The “Corner of Hope” Growing Project began in 2005 when the pastor at the United Church of Christ in town heard about Growing Hope Globally. “We invited all of the churches in the county to come to a meeting to learn more,” recalls John Prestemon, one of Corner of Hope’s founders. “From the start, one of the strengths of this project has been that it is very ecumenical.”
Corner of Hope brings the community together to grow and sell crops locally, raising funds to support agricultural development programs around the world. That first year a farmer from the Presbyterian church offered 20 acres to get the project started. These days there are about seven different farmers involved. Some grow crops for the project on their own land, others simply deliver a load of grain to the co-op in the name of the project. Still others farm land that has been contributed by other people and organizations. For example, the Catholic church has some excess land that is eventually intended for cemetery use, but for now, it is an organic hayfield with the proceeds going to the project.
Local agribusinesses get involved too. Most of the seed is furnished, as well as some of the needed chemicals. The co-op donates the drying costs for any grain delivered from the project.
Presbyterian, Catholic, Lutheran, United Church of Christ and United Methodist churches have all been involved in different ways. Each year in February or March, Corner of Hope is the featured mission cause at First Presbyterian Church in Waukon.
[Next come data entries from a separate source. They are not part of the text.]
Lemma step_within d op : within d -> within (snd (spec_step d op)).
Proof.
  intros HW. destruct op as [height hash peer now|hash|height|peer|height|height| |fork_point|peer|hash]; cbn [spec_step snd]; try done.
  - destruct (_ || _) eqn:E; [done|]. apply orb_false_iff in E as [E ET]. apply orb_false_iff in E as [E EP].
    apply bool_decide_eq_false in E. apply eq_None_not_Some in E. zprop. destruct HW as [HT HP]. split; cbn.
    + rewrite map_size_insert_None by done. lia.
    + intros p. unfold of_peer. destruct (decide (peer = p)) as [<-|Hp].
      * rewrite map_filter_insert_True by done. rewrite map_size_insert_None; [unfold of_peer in EP; lia|].
        apply map_lookup_filter_None. by left.
      * rewrite map_filter_insert_False by done. rewrite delete_id by done. apply HP.
  - destruct (height_with _ _); [|done]. cbn. apply (within_subset d); [done|apply delete_subseteq].
  - destruct (d_blocks d !! height); [|done]. cbn. apply (within_subset d); [done|apply delete_subseteq].
  - apply (within_subset d); [done|apply map_filter_subseteq].
  - destruct (d_blocks d !! height); [|done]. cbn. apply (within_subset d); [done|apply delete_subseteq].
  - apply (within_subset d); [done|apply map_filter_subseteq].
Qed.

Fixpoint run {S} (step : S -> TrackerOp -> TrackerResult * S) (s : S) (ops : list TrackerOp) : list TrackerResult * S :=
  match ops with
  | [] => ([], s)
  | op :: ops' => let '(r, s) := step s op in let '(rs, s) := run step s ops' in (r :: rs, s)
  end.

Lemma run_refines ops : forall t d, refines t d -> within d -> Forall op_ok ops ->
  let '(rs, t') := run tracker_step t ops in let '(rs', d') := run spec_step d ops in
  rs = rs' /\ refines t' d' /\ within d'.
Proof.
  induction ops as [|op ops IH]; intros t d HR HW HO; cbn [run]; [done|]. apply Forall_cons in HO as [Hop HO].
  pose proof (step_refines t d op HR Hop) as HS. pose proof (step_within d op HW) as HW1.
  destruct (tracker_step t op) as [r t1]. destruct (spec_step d op) as [r' d1]. destruct HS as [-> HR1]. cbn [snd] in HW1.
  specialize (IH t1 d1 HR1 HW1 HO). destruct (run tracker_step t1 ops). destruct (run spec_step d1 ops). naive_solver.
Qed.
End Refinement.

(** C34: the block tracker refines a map without indexes.  For every sequence of requests, arrivals by hash or by height, peer
    disconnections, timeouts, marks and clearings in which each hash is requested at one height, the tracker with its hash and
    peer indexes returns exactly what the map from heights to downloads would; and at most 256 blocks, and at most 128 of one
    peer, are ever in flight. *)
Theorem tracker_refines_downloads (height_of : uint256 -> Z) (ops : list TrackerOp) (Hops : Forall (op_ok height_of) ops) :
  let '(rs, t) := run tracker_step new_CBlockTracker ops in
  let '(rs', d) := run spec_step (mkDownloads ∅ ∅) ops in
  rs = rs' /\ refines height_of t d /\ within d.
Proof.
  apply (run_refines height_of); [| |done].
  - apply refines_empty.
  - split; [done|]. intros p. by vm_compute.
Qed.

Definition demo_block (h : Z) : uint256 := le_bytes 32 h.
Lemma tracker_refines_downloads_witness :
  let ops := [TAdd 5 (demo_block 5) 1 0; TAdd 6 (demo_block 6) 2 0; TAdd 7 (demo_block 7) 1 0; TReceived (demo_block 6);
              TPeerCount 1; TPeerGone 1; THeightFor (demo_block 5)] in
  fst (run tracker_step new_CBlockTracker ops) = fst (run spec_step (mkDownloads ∅ ∅) ops) /\
  fst (run tracker_step new_CBlockTracker ops)
    = [RBool true; RBool true; RBool true; RInt 6; RInt 2; RHeights [5; 7]; RInt (-1)].
Proof.
  split; [|vm_compute; reflexivity].
  pose proof (tracker_refines_downloads le_val [TAdd 5 (demo_block 5) 1 0; TAdd 6 (demo_block 6) 2 0; TAdd 7 (demo_block 7) 1 0;
    TReceived (demo_block 6); TPeerCount 1; TPeerGone 1; THeightFor (demo_block 5)]) as H.
  cbv zeta. destruct (run tracker_step _ _) as [rs t]. destruct (run spec_step _ _) as [rs' d]. apply H.
  repeat constructor; vm_compute; reflexivity.
Defined.

(** One hash at two heights: the index forgets the first, which then stays in flight until it times out. *)
Example hash_at_two_heights :
  let '(rs, t) := run tracker_step new_CBlockTracker
    [TAdd 5 (demo_block 9) 1 0; TAdd 6 (demo_block 9) 1 0; TReceived (demo_block 9); TReceived (demo_block 9)] in
  rs = [RBool true; RBool true; RInt 6; RInt (-1)] /\ GetTrackedHeights t = [(5, 1)].
Proof. vm_compute. split; reflexivity. Qed.

(** ** A round of requests *)

Lemma collect_spec t fuel : forall h want,
  let l := collect_untracked fuel t h want in
  Forall (fun x => h <= x < h + Z.of_nat fuel /\ IsTracked t x = false) l /\ StronglySorted Z.lt l /\ (length l <= want)%nat /\
  (length l = want \/ forall x, h <= x < h + Z.of_nat fuel -> IsTracked t x = false -> x ∈ l).
Proof.
  induction fuel as [|fuel IH]; intros h want; cbn [collect_untracked].
  { split_and!; [constructor|constructor|cbn; lia|]. right. intros x Hx. lia. }
  destruct want as [|want]; [split_and!; [constructor|constructor|done|by left]|].
  destruct (IsTracked t h) eqn:ET.
  - destruct (IH (h + 1) (S want)) as (H1 & H2 & H3 & H4). split_and!; [|done|done|].
    + eapply Forall_impl; [exact H1|]. intros x [Hx ?]. split; [lia|done].
    + destruct H4 as [|H4]; [by left|]. right. intros x Hx Hn. apply H4; [|done].
      assert (x <> h) by (intros ->; congruence). lia.
  - destruct (IH (h + 1) want) as (H1 & H2 & H3 & H4). split_and!.
    + constructor; [split; [lia|done]|]. eapply Forall_impl; [exact H1|]. intros x [Hx ?]. split; [lia|done].
    + constructor; [done|]. eapply Forall_impl; [exact H1|]. intros x [Hx ?]. cbn. lia.
    + cbn. lia.
    + destruct H4 as [H4|H4]; [left; cbn; lia|]. right. intros x Hx Hn.
      destruct (decide (x = h)) as [->|]; [left|right]. apply H4; [lia|done].
Qed.

(** Ask one peer for each of the heights. *)
Fixpoint request_all (tracker : option CBlockTracker) (now peer : Z) (hash_at : Z -> uint256) (hs : list Z) : list bool * option CBlockTracker :=
  match hs with
  | [] => ([], tracker)
  | h :: hs' =>
      let '(ok, tracker) := RequestBlockFromPeer tracker now peer h (hash_at h) in
      let '(rs, tracker) := request_all tracker now peer hash_at hs' in (ok :: rs, tracker)
  end.

Lemma request_ok t h hash peer now : m_heights t !! h = None -> GetPeerInFlightCount t peer < MAX_BLOCKS_IN_TRANSIT_PER_PEER ->
  GetTotalInFlight t < MAX_TOTAL ->
  exists t', RequestBlockFromPeer (Some t) now peer h hash = (true, Some t') /\
    m_heights t' = <[h := mkInfo hash peer now]> (m_heights t) /\ GetPeerInFlightCount t' peer <= GetPeerInFlightCount t peer + 1.
Proof.
  intros Hh HP HT. unfold RequestBlockFromPeer, AddBlock. rewrite bool_decide_eq_false_2 by (rewrite Hh; by intros [? ?]).
  unfold MAX_BLOCKS_IN_TRANSIT_PER_PEER, MAX_PER_PEER in *.
  destruct (_ >=? 32) eqn:E1; zprop; [lia|]. destruct (_ >=? 128) eqn:E2; zprop; [lia|]. destruct (_ >=? MAX_TOTAL) eqn:E3; zprop; [lia|].
  eexists. split; [done|]. split; [done|]. unfold GetPeerInFlightCount in *. cbn. rewrite lookup_insert_eq.
  pose proof (size_union_alt {[ h ]} (default ∅ (m_peer_heights t !! peer))) as HU. 
  assert (size ({[ h ]} ∪ default ∅ (m_peer_heights t !! peer)) <= 1 + size (default ∅ (m_peer_heights t !! peer)))%nat as Hs.
  { rewrite HU, size_singleton. assert (size (default ∅ (m_peer_heights t !! peer) ∖ {[h]}) <= size (default ∅ (m_peer_heights t !! peer)))%nat
      by (apply subseteq_size; set_solver). lia. }
  destruct (m_peer_heights t !! peer); cbn in *; [lia|]. rewrite size_empty in Hs. lia.
Qed.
The response from the congregation is very generous. “There is a real connection to agriculture in this town. Our church doesn’t have many active farmers these days, but almost everyone is either a retired farmer or grew up on the farm, so we feel a real connection to this project,” said Grant VanderVelden, pastor of First Presbyterian. “There is always a debate about whether our congregation should support local or global causes with our mission offerings. The thing I like about Corner of Hope is that it is a local project with a global impact. The money we raise helps to provide agricultural inputs for our land and our farmers, but it ultimately supports programs around the world.”
Each spring the community comes together for the Blessing of the Seeds. One of the local pastors offers a prayer for the farmers, for favorable growing conditions and for a bountiful crop. They also pray for the families around the world who will be able to provide for themselves as a result. Each fall, they gather to celebrate the harvest and determine which agricultural development programs they’ll support with their crop proceeds.
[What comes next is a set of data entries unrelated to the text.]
(** Filling the gaps with the right transactions completes the list. *)
Lemma fill_completes txs p : partial_of txs (txn_available p) -> (length txs <= 2 ^ 16)%nat ->
  FillMissingTxs p (omap (fun i => txs !! Z.to_nat i) (GetMissingTxIndices p))
  = (RS_OK, mkPartial (is_initialized p) (pd_header p) (Some <$> txs) (shortid_to_index p) (prefilled_indices p)).
Proof.
  change (2 ^ 16)%nat with (Z.to_nat 65536). intros [HL HT] Hn. unfold FillMissingTxs.
  assert (GetMissingTxIndices p = Z.of_nat <$> missing_positions (txn_available p)) as Hidx.
  { unfold GetMissingTxIndices. apply list_fmap_ext. intros k i Hi%list_elem_of_lookup_2. apply u16_small.
    apply missing_elem, lookup_lt_Some in Hi. lia. }
  assert (forall i, i ∈ GetMissingTxIndices p -> (Z.to_nat i < length txs)%nat) as Hrange.
  { rewrite Hidx. intros i (k & -> & Hk%missing_elem%lookup_lt_Some)%list_elem_of_fmap. lia. }
  rewrite omap_length by (intros i Hi; apply lookup_lt_is_Some_2, Hrange, Hi). rewrite Nat.eqb_refl. cbn [negb]. do 2 f_equal.
  apply list_eq. intros i. rewrite place_txs_lookup by done. rewrite list_lookup_fmap.
  destruct (decide (i ∈ Z.to_nat <$> GetMissingTxIndices p)) as [Hi|Hi]; [done|].
  destruct (txn_available p !! i) as [[tx|]|] eqn:E.
  - by rewrite (HT i tx E).
  - destruct Hi. rewrite Hidx, <- list_fmap_compose. apply list_elem_of_fmap. exists i. split; [cbn; lia|by apply missing_elem].
  - apply lookup_ge_None in E. by rewrite lookup_ge_None_2 by lia.
Qed.
(* ===== verification/ForkManager.v ===== *)
(** * Staging a competing fork (node/fork_candidate.h, node/fork_manager, node/block_processing.cpp)

    While a fork is being fetched its blocks are collected by height,
    pre-validated (structure, proof of work, difficulty of the first block,
    identity signature with a cache of the fork's own registrations) and the
    chain is switched through [ActivateBestChain] once every received block is
    pre-validated and the fork is taken to have more work.  The candidate is
    shared by pointer and mutated in place; it is the state here, and the
    pointer to a block is its height.  The headers manager is an argument, its
    invalidations are notices; [steady_clock] is in nanoseconds. *)

From S2P Require Import Prelude Uint256 ChainParams Block BlockIndex Difficulty Transaction BlockTxs UtxoStore UtxoBlock.
From S2P Require Import Dfmp Mik IdentityDb DfmpPow Cooldown VdfValidation ChainState Doubles Mempool BlockStorage ReorgWal TipUpdate Activation.
From S2P Require Import BlockTracker.

(** ** The candidate *)

Inductive ForkBlockStatus : Set := PENDING | POW_VALID | PREVALIDATED | FORK_INVALID.
#[export] Instance ForkBlockStatus_eq_dec : EqDecision ForkBlockStatus.
Proof. solve_decision. Defined.

Inductive InvalidReason : Set := BadStructure | BadProofOfWork | WrongDifficulty | BadMIK.

Record ForkBlock := mkForkBlock {
  fb_block : CBlock;
  fb_hash : uint256;
  fb_height : Z;
  fb_status : ForkBlockStatus;
  invalidReason : option InvalidReason
}.
Definition new_ForkBlock (block : CBlock) (hash : uint256) (height : Z) : ForkBlock := mkForkBlock block hash height PENDING None.
Definition set_status (b : ForkBlock) (st : ForkBlockStatus) (r : option InvalidReason) : ForkBlock :=
  mkForkBlock (fb_block b) (fb_hash b) (fb_height b) st r.

Record ForkCandidate := mkCandidate {
  m_forkId : uint256;
  m_forkPointHeight : Z;
  m_expectedTipHeight : Z;
  m_blocks : gmap Z ForkBlock;
  m_expectedHashes : gmap Z uint256;
  m_forkIdentities : gmap Identity (list Z);
  m_hashMismatchCount : Z;
  m_lastBlockTime : Z
}.
Definition new_ForkCandidate (now : Z) (forkTipHash : uint256) (forkPointHeight expectedTipHeight : Z) (expectedHashes : gmap Z uint256)
  : ForkCandidate := mkCandidate forkTipHash forkPointHeight expectedTipHeight ∅ expectedHashes ∅ 0 now.

Definition set_blocks (f : ForkCandidate) (b : gmap Z ForkBlock) (now : Z) : ForkCandidate :=
  mkCandidate (m_forkId f) (m_forkPointHeight f) (m_expectedTipHeight f) b (m_expectedHashes f) (m_forkIdentities f)
    (m_hashMismatchCount f) now.

Definition in_fork_range (f : ForkCandidate) (height : Z) : bool :=
  (height >? m_forkPointHeight f) && (height <=? m_expectedTipHeight f).

Definition IsExpectedBlock (f : ForkCandidate) (hash : uint256) (height : Z) : bool :=
  if negb (in_fork_range f height) then false
  else if bool_decide (m_expectedHashes f = ∅) then true
  else match m_expectedHashes f !! height with None => true | Some h => bool_decide (h = hash) end.
(* ===== verification/MempoolPersist.v ===== *)
(** * The memory pool on disk (node/mempool_persist, net/serialize.h)

    The pool is written at shutdown to a scrambled file with an integrity footer, through a temporary file that is renamed, and
    its transactions are admitted again at start-up.  The data directory is the contents of the two files; what the operating
    system refuses is an argument, as is the random key.  [None] of the stream readers is the exception they throw. *)

From S2P Require Import Prelude Uint256 Transaction Fees BlockTxs Doubles Mempool.

(** ** CDataStream *)

Abbreviation stream := (list Z).

Definition stream_read (n : nat) (s : stream) : option (list Z * stream) :=
  if (length s <? n)%nat then None else Some (take n s, drop n s).
Definition ReadUint32 (s : stream) : option (Z * stream) := '(b, s) ← stream_read 4 s; Some (le_val b, s).
Definition ReadUint64 (s : stream) : option (Z * stream) := '(b, s) ← stream_read 8 s; Some (le_val b, s).
Definition ReadInt64 (s : stream) : option (Z * stream) := '(v, s) ← ReadUint64 s; Some (i64 v, s).

Definition WriteUint32 (v : Z) : list Z := le_bytes 4 (u32 v).
Definition WriteUint64 (v : Z) : list Z := le_bytes 8 (u64 v).
Definition WriteInt64 (v : Z) : list Z := WriteUint64 (u64 v).

(** ** Constants and helpers *)

Definition SCHEMA_VERSION : Z := 1.
Definition FOOTER_SIZE : nat := 8.
Definition XOR_KEY_SIZE : nat := 32.
Definition MIN_FILE_SIZE : Z := 1 + 32 + 8 + 8.
Definition MAX_DUMP_TX_COUNT : Z := 200000.
Definition MAX_DUMP_TX_SIZE : Z := 4 * 1024 * 1024.
Definition MAX_FILE_SIZE : Z := 512 * 1024 * 1024.

Definition XorScramble (data key : list Z) (offset : nat) : list Z :=
  imap (fun i b => Z.lxor b (byte_at key ((i + offset) mod XOR_KEY_SIZE)%nat)) data.

(** ** The files *)

Record DataDir := mkDir { mempool_dat : option (list Z); mempool_dat_new : option (list Z) }.

(** What goes wrong while writing: [fwrite] writes [k] bytes; the temporary file cannot be removed again. *)
Inductive WriteFault : Set := FopenFails | FwriteShort (k : nat) | FflushFails | FsyncFails | RenameFails | DirFsyncFails.

Definition AtomicWrite (fault : option WriteFault) (cleanup_fails : bool) (d : DataDir) (bytes : list Z) : option WriteFault * DataDir :=
  let failed e tmp := (Some e, mkDir (mempool_dat d) (if cleanup_fails : bool then Some tmp else None)) in
  match fault with
  | Some FopenFails => (fault, d)
  | Some (FwriteShort k) =>
      if (k <? length bytes)%nat then failed (FwriteShort k) (take k bytes)
      else (None, mkDir (Some bytes) None)
  | Some FflushFails => failed FflushFails bytes
  | Some FsyncFails => failed FsyncFails bytes
  | Some RenameFails => failed RenameFails bytes
  | Some DirFsyncFails => (fault, mkDir (Some bytes) None)
  | None => (None, mkDir (Some bytes) None)
  end.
Growing Hope Globally works in partnership with the international development organizations of 13 Christian denominations and their trusted local partners to implement 42 agricultural development programs in 30 countries. Over the years, Corner of Hope has chosen a wide variety of different programs to support. They’ve funded a Presbyterian Church (U.S.A.) program in South Sudan, a Lutheran World Relief program in Peru, Church World Service programs in the Dominican Republic, Paraguay, Guatemala, Nicaragua, Honduras and Haiti, and Catholic Relief Services programs in Nicaragua and Myanmar.
“My wife Gloria and I contribute four acres of our land to Corner of Hope, and it is really neat to see the seeds planted and watch them grow and know that it will help those in need. We know that the support goes where it needs to go. It isn’t spent on a lot of extras along the way. It goes right to the source, and it helps those in need to help themselves and raise their own crops,” said local barber and First Presbyterian member, Ken Krambeer. “Corner of Hope is really a part of our community. It brings us together: Protestants and Catholics, young and old. Everyone has something to contribute and everyone is willing to share. Sometimes we get together to celebrate and fellowship. This project is just a great thing to be involved in.”
“We never imagined that a small town in a poor corner of Iowa would be able to raise more than $500,000 to serve people around the world,” said Prestemon, “this project has been very rewarding to be a part of.”